Сверхпроводник. Книга стихов


Скачать книгу

dero

      «Он видит всё. Не всё к тому готово…»

      Не предисловие – скорее взвинченный пульс второго читателя (о первом умолчим). Ну надо же как-то упорядочить в голове эту вроде бы понятную, но куда-то неудержимо скачущую, мгновенно перелётывающую поэтическую оптику, словно поэт какая-то глазастая стрекоза, ловящая (дорисуем лаконичных японцев) над ручьём бытия переменчивые тени и абрисы нашей мимолётности. Нет, всё серьезно, даже слишком – третья книга поэта и художника Софьи РЭМ (вслед за «Сотворением Рима» и «Инверсумом») продолжает упрямое восхождение автора сквозь проживание-изживание всего на те кручи, откуда это всё как на ладони: «Бывают горные породы // Породистей собак и римлян. // Там, задыхаясь кислородом, // Я чувствовал себя всемирным – // А значит, чувствовал хоть что-то», – попутно «заточив своё всемирье» и жёстко ограничив масштаб лирического «я» («только искра на ладони»). Поэт не важен (в принципе). Что же важно?
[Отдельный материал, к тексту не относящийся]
(** A type that is not in the switch is looked at again and again. *)
Lemma mp_loop_unknown fuel p e ismp st : p < e -> known (m p) = false -> mp_loop fuel p e ismp st = Blocked.
Proof.
  intros Hp Hk. revert ismp. induction fuel as [|fuel IH]; intros ismp; cbn [mp_loop]; rewrite (proj2 (Z.ltb_lt _ _) Hp); [done|]. unfold known in Hk.
  apply orb_false_elim in Hk as [Hk H5]. apply orb_false_elim in Hk as [Hk H4]. apply orb_false_elim in Hk as [Hk H3]. apply orb_false_elim in Hk as [H1 H2].
  rewrite H1, H2, H3, H4, H5. apply IH.
Qed.

(** Mpinit finds the machine.  When the configuration table holds entries of
    the five known types, mpinit completes: it records the APIC ids of the
    first [NCPU] processors in table order, the I/O APIC of the last such
    entry and the address of the local APIC. *)
Theorem mpinit_spec mp conf es st : mpconfig = Some (mp, conf) -> laid (conf + SIZEOF_MPCONF) es (conf + conf_length conf) -> apicids st = [] ->
  mpinit st = Ok (mk_mpst (take (Z.to_nat NCPU) (processors es)) (last_ioapic es (ioapicid st)) (conf_lapicaddr conf), negb (imcrp mp =? 0)).
Proof.
  intros Hc Hl Hst. unfold mpinit. rewrite Hc. pose proof (laid_size _ _ _ Hl) as Hsz. unfold SIZEOF_MPCONF in *.
  replace (Z.to_nat (conf_length conf)) with (length es + (Z.to_nat (conf_length conf) - length es))%nat by lia.
  rewrite (mp_loop_laid es _ _ (conf + conf_length conf)); [|done|lia|cbn [apicids]; rewrite Hst; done]. cbn [apicids ioapicid lapic]. rewrite Hst.
  destruct (_ - length es)%nat; cbn [mp_loop]; rewrite Z.ltb_irrefl; reflexivity.
Qed.

(** An entry of another type stops the boot without a message: from the first
    one on the loop makes no progress, for any number of iterations, and the
    panic meant for this case is never reached. *)
Theorem mpinit_unknown_hangs mp conf es st : mpconfig = Some (mp, conf) ->
  (exists q, laid (conf + SIZEOF_MPCONF) es q /\ q < conf + conf_length conf /\ known (m q) = false) ->
  forall fuel, mp_loop fuel (conf + SIZEOF_MPCONF) (conf + conf_length conf) true st = Blocked /\ mpinit st = Blocked.
Proof.
  intros Hc (q & Hl & Hq & Hk) fuel.
  assert (Hall : forall n p s ismp, laid p es q -> mp_loop n p (conf + conf_length conf) ismp s = Blocked).
  { clear Hl Hc fuel. induction es as [|[t id] es IH]; intros n p s ismp Hl; cbn [laid] in Hl; [subst p; by apply mp_loop_unknown|]. pose proof Hl as (Ht & Hkn & _ & Hl').
    pose proof (laid_size _ ((t, id) :: es) _ Hl) as Hsz. cbn [length] in Hsz. destruct n as [|n]; cbn [mp_loop]; (destruct (Z.ltb_spec p (conf + conf_length conf)); [|lia]); [done|]. rewrite Ht. unfold known in Hkn. unfold entry_size in Hl'.
    destruct (Z.eqb_spec t MPPROC); [by apply IH|]. destruct (Z.eqb_spec t MPIOAPIC); [by apply IH|]. cbn [orb] in Hkn. rewrite Hkn. by apply IH. }
  split; [by apply Hall|]. unfold mpinit. rewrite Hc. by rewrite Hall.
Qed.
End mp.

(** Low memory with the pointer in the EBDA, at 0x9fc00, and a table with a
    processor, a bus, an entry of type [last] and an interrupt at 0x1000. *)
Definition wit_table (last : Z) : list Z :=
  let body := [80; 67; 77; 80; 88; 0; 4; 0] ++ repeat 0 28 ++ [0; 0; 224; 254; 0; 0; 0; 0] ++ [0; 3] ++ repeat 0 18 ++ [1; 0] ++ repeat 0 6 ++ [last; 9] ++ repeat 0 6 ++ [3; 0] ++ repeat 0 6 in
  <[7%nat := (- foldr Z.add 0 body) mod 256]> body.
Definition wit_low (last : Z) : mem :=
  mwrite (mwrite (mwrite (fun _ => 0) (P2V 1038) [192; 159]) (P2V 654336) [95; 77; 80; 95; 0; 16; 0; 0; 1; 4; 144; 0; 0; 0; 0; 0]) (P2V 4096) (wit_table last).

Lemma mpinit_spec_witness : mpinit (wit_low 2) (mk_mpst [] 0 0) = Ok (mk_mpst [3] 9 4276092928, false).
Proof.
  rewrite (mpinit_spec (wit_low 2) (P2V 654336) (P2V 4096) [(0, 3); (1, 0); (2, 9); (3, 0)]); [vm_compute; reflexivity | vm_compute; reflexivity | vm_compute; split_and!; reflexivity | reflexivity].
Defined.

Lemma mpinit_unknown_hangs_witness : mp_loop (wit_low 7) 1000 (P2V 4096 + SIZEOF_MPCONF) (P2V 4096 + 88) true (mk_mpst [] 0 0) = Blocked /\
  mpinit (wit_low 7) (mk_mpst [] 0 0) = Blocked.
Proof.
  apply (mpinit_unknown_hangs (wit_low 7) (P2V 654336) (P2V 4096) [(0, 3); (1, 0)]); [vm_compute; reflexivity|].
  exists (P2V 4096 + SIZEOF_MPCONF + 28). vm_compute. split_and!; reflexivity.
Defined.
End Mp.

Module Rtc.

Definition CMOS_STATA : Z := 10.
Definition CMOS_STATB : Z := 11.
Definition CMOS_UIP : Z := Z.shiftl 1 7.
Definition SECS : Z := 0.
Definition MINS : Z := 2.
Definition HOURS : Z := 4.
Definition DAY : Z := 7.
Definition MONTH : Z := 8.
Definition YEAR : Z := 9.

Section rtc.
(** The register values at the n-th access. *)
Context (cmos : nat -> Z -> Z).

Definition cmos_read (reg : Z) (t : nat) : Z * nat := (cmos t reg, S t).

Definition fill_rtcdate (t : nat) : rtcdate * nat :=
  let (s, t) := cmos_read SECS t in
  let (mi, t) := cmos_read MINS t in
  let (h, t) := cmos_read HOURS t in
  let (d, t) := cmos_read DAY t in
  let (mo, t) := cmos_read MONTH t in
  let (y, t) := cmos_read YEAR t in
  (mk_rtcdate s mi h d mo y, t).

#[global] Instance rtcdate_eq_dec : EqDecision rtcdate.
Proof. solve_decision. Defined.

(** The loop that reads twice until nothing moved. *)
Fixpoint cmostime_loop (fuel : nat) (t : nat) : res (rtcdate * nat) :=
  match fuel with
  | O => Blocked
  | S fuel' =>
      let (t1, t) := fill_rtcdate t in
      let (a, t) := cmos_read CMOS_STATA t in
      if negb (Z.land a CMOS_UIP =? 0) then cmostime_loop fuel' t
      else
        let (t2, t) := fill_rtcdate t in
        if decide (t1 = t2) then Ok (t1, t) else cmostime_loop fuel' t
  end.

(** CONV *)
Definition conv (x : Z) : Z := u32 (Z.shiftr x 4 * 10 + Z.land x 15).

Definition conv_date (r : rtcdate) : rtcdate :=
  mk_rtcdate (conv (rd_second r)) (conv (rd_minute r)) (conv (rd_hour r)) (conv (rd_day r)) (conv (rd_month r)) (conv (rd_year r)).

Definition cmostime (fuel : nat) (t : nat) : res (rtcdate * nat) :=
  let (sb, t) := cmos_read CMOS_STATB t in
  let bcd := Z.land sb (Z.shiftl 1 2) =? 0 in
  let* (t1, t) := cmostime_loop fuel t in
  let t1 := if bcd then conv_date t1 else t1 in
  Ok (mk_rtcdate (rd_second t1) (rd_minute t1) (rd_hour t1) (rd_day t1) (rd_month t1) (u32 (rd_year t1 + 2000)), t).

(** One complete reading that starts at access [t]. *)
Definition reading (t : nat) : rtcdate :=
  mk_rtcdate (cmos t SECS) (cmos (1 + t) MINS) (cmos (2 + t) HOURS) (cmos (3 + t) DAY) (cmos (4 + t) MONTH) (cmos (5 + t) YEAR).

Lemma fill_reading t : fill_rtcdate t = (reading t, 6 + t)%nat.
Proof. reflexivity. Qed.

(** The clock shows [v] for [n] accesses from [T] on. *)
Definition quiet (T n : nat) (v : rtcdate) : Prop := forall t, (T <= t < T + n)%nat ->
  cmos t SECS = rd_second v /\ cmos t MINS = rd_minute v /\ cmos t HOURS = rd_hour v /\ cmos t DAY = rd_day v /\ cmos t MONTH = rd_month v /\
  cmos t YEAR = rd_year v /\ Z.land (cmos t CMOS_STATA) CMOS_UIP = 0.

Lemma quiet_reading T n v t : quiet T n v -> (T <= t)%nat -> (t + 6 <= T + n)%nat -> reading t = v.
Proof.
  intros Hq H1 H2. unfold reading. destruct (Hq t ltac:(lia)) as (-> & _). destruct (Hq (1 + t)%nat ltac:(lia)) as (_ & -> & _). destruct (Hq (2 + t)%nat ltac:(lia)) as (_ & _ & -> & _).
  destruct (Hq (3 + t)%nat ltac:(lia)) as (_ & _ & _ & -> & _). destruct (Hq (4 + t)%nat ltac:(lia)) as (_ & _ & _ & _ & -> & _). destruct (Hq (5 + t)%nat ltac:(lia)) as (_ & _ & _ & _ & _ & -> & _). by destruct v.
Qed.

(** A reading the loop accepts: no update in progress between two equal readings. *)
Definition settled (t : nat) (a : rtcdate) : Prop :=
  reading t = a /\ Z.land (cmos (6 + t) CMOS_STATA) CMOS_UIP = 0 /\ reading (7 + t) = a.

Lemma cmostime_loop_ok T v : quiet T 26 v -> forall fuel t, (T <= t + 7 * fuel)%nat -> (t < T + 13)%nat ->
  exists a t0, cmostime_loop (S fuel) t = Ok (a, 13 + t0)%nat /\ (t <= t0 < T + 13)%nat /\ settled t0 a.
Proof.
  intros Hq. induction fuel as [|fuel IH]; intros t Hf Ht; cbn [cmostime_loop]; rewrite !fill_reading; unfold cmos_read; rewrite fill_reading;
    (destruct (Z.eqb_spec (Z.land (cmos (6 + t) CMOS_STATA) CMOS_UIP) 0) as [Hu|Hu]; cbn [negb]; [destruct (decide (reading t = reading (S (6 + t)))) as [E|E]|]).
  1, 4: exists (reading t), t; split_and!; [done | lia | lia | by split_and!].
  1, 3: assert (t < T)%nat as Hlt by (destruct (decide (t < T)%nat); [done|]; destruct E; rewrite !(quiet_reading T 26 v) by (auto; lia); done); try lia.
  2, 3: assert (t < T)%nat as Hlt by (destruct (decide (t < T)%nat); [done|]; destruct Hu; apply (Hq (6 + t)%nat); lia); try lia.
  - destruct (IH (6 + S (6 + t))%nat) as (a & t0 & E0 & H1 & H2); [lia..|]. exists a, t0. split_and!; [exact E0 | lia | lia | exact H2].
  - destruct (IH (S (6 + t))%nat) as (a & t0 & E0 & H1 & H2); [lia..|]. exists a, t0. split_and!; [exact E0 | lia | lia | exact H2].
Qed.

Definition bcd (x : Z) : Z := 16 * (x / 10) + x mod 10.

Lemma conv_bcd x : 0 <= x < 100 -> conv (bcd x) = x.
Proof.
  intros Hx. unfold conv, bcd. rewrite Z.shiftr_div_pow2 by lia. change 15 with (Z.ones 4). rewrite Z.land_ones by lia. rewrite u32_small; zdiv.
Qed.
(* ===== verification/Sched.v ===== *)
(** * Scheduling on several CPUs (src/proc.c: scheduler, sched, yield, sleep, wakeup, forkret)

    The machine at the grain of its lock operations: any number of CPUs, each
    running its scheduler thread or the kernel thread of a process, and a
    switch ([swtch]) that passes [ptable.lock] from one thread to another.  The
    lock calls are those of Spinlock.v, with their panics.  What a process does
    between the calls modelled here is arbitrary: it takes and drops other spin
    locks, turns interrupts on and off, is interrupted, sleeps, wakes, forks,
    reaps, kills and exits.  A thread's program counter names the next step of
    the call it is in. *)

From S2P Require Import Prelude Layout Spinlock Proc.

(** What a call does to the process table while it holds the lock. *)
Inductive tupd :=
| UWake (ch : nat)     (* wakeup1(chan) *)
| UKill (q : nat)      (* kill: a sleeper becomes runnable *)
| UMake (q : nat)      (* fork: the new process becomes runnable *)
| UReap (q : nat).     (* wait: a zombie's slot is free again *)

Inductive ppc :=
| Code (held : list nat)                  (* outside the calls, holding these spin locks *)
| Y1 | Y2 | Y3 (b : bool)                 (* yield: before acquire, before sched, after it *)
| S1 (ch l : nat) | S2 (ch l : nat)       (* sleep(ch, l): before acquire(&ptable.lock), before release(l) *)
| S3 (ch l : nat) | S4 (ch l : nat) (b : bool) | S5 (l : nat)  (* before sched, after it, before acquire(l) *)
| P1 (ch : nat) | P2 (ch : nat) | P3 (ch : nat) (b : bool)     (* the same with ptable.lock itself, in wait *)
| E1 | E2 | Dead                          (* exit *)
| L1 (u : tupd) (held : list nat) | L2 (u : tupd) (held : list nat) | L3 (held : list nat)
| F0.                                     (* a new process: about to run forkret *)

Record thread := mk_thread {
  t_state : procstate;
  t_chan : option nat;
  t_pc : ppc;
  t_want : bool          (* interrupts on when the thread holds no lock *)
}.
      …Стрекоза глазасто смеётся – никакого сюра, это витает сам метод, изящен, прост и многоуголен: «Я инопланетянин, но очень русский»; «Парадигма меняется. В наше время // Со скалы упавший – не значит лемминг, // Вверх башкой идущий – не значит Ньютон, // А прямоходящий – не точно Дарвин. // Посмотри: загадочен мир и путан». Путаница тоже мнимая, вернее – это вид по горизонтали. Чтобы увидеть, нужны как воздух иные ракурсы, всё-таки жизнь состоит не из одной плотной унавоженности работ-забот. О нет, почвы тут предостаточно, но шустрая стрекозка – ба-а-альшой спец по сравнительному масштабированию сделанного / упущенного во всем диапазоне доступного космоса: «У микробов огромен микропыт, // Но микрополь их равновелик. // Пассажир, зазевавшийся кесарь, // Продолжает зевать свой транзит…». Иногда почти издевается – натурфилософски: «Незамеченный, как вокзал, // Модильяни спрашивал у крота: // Не сама ли себе глаза // Совершенная простота? // Но, не видя его, не рвя // На куски, будто не приемля, // Переваривал крот червя, // Переваривающего землю».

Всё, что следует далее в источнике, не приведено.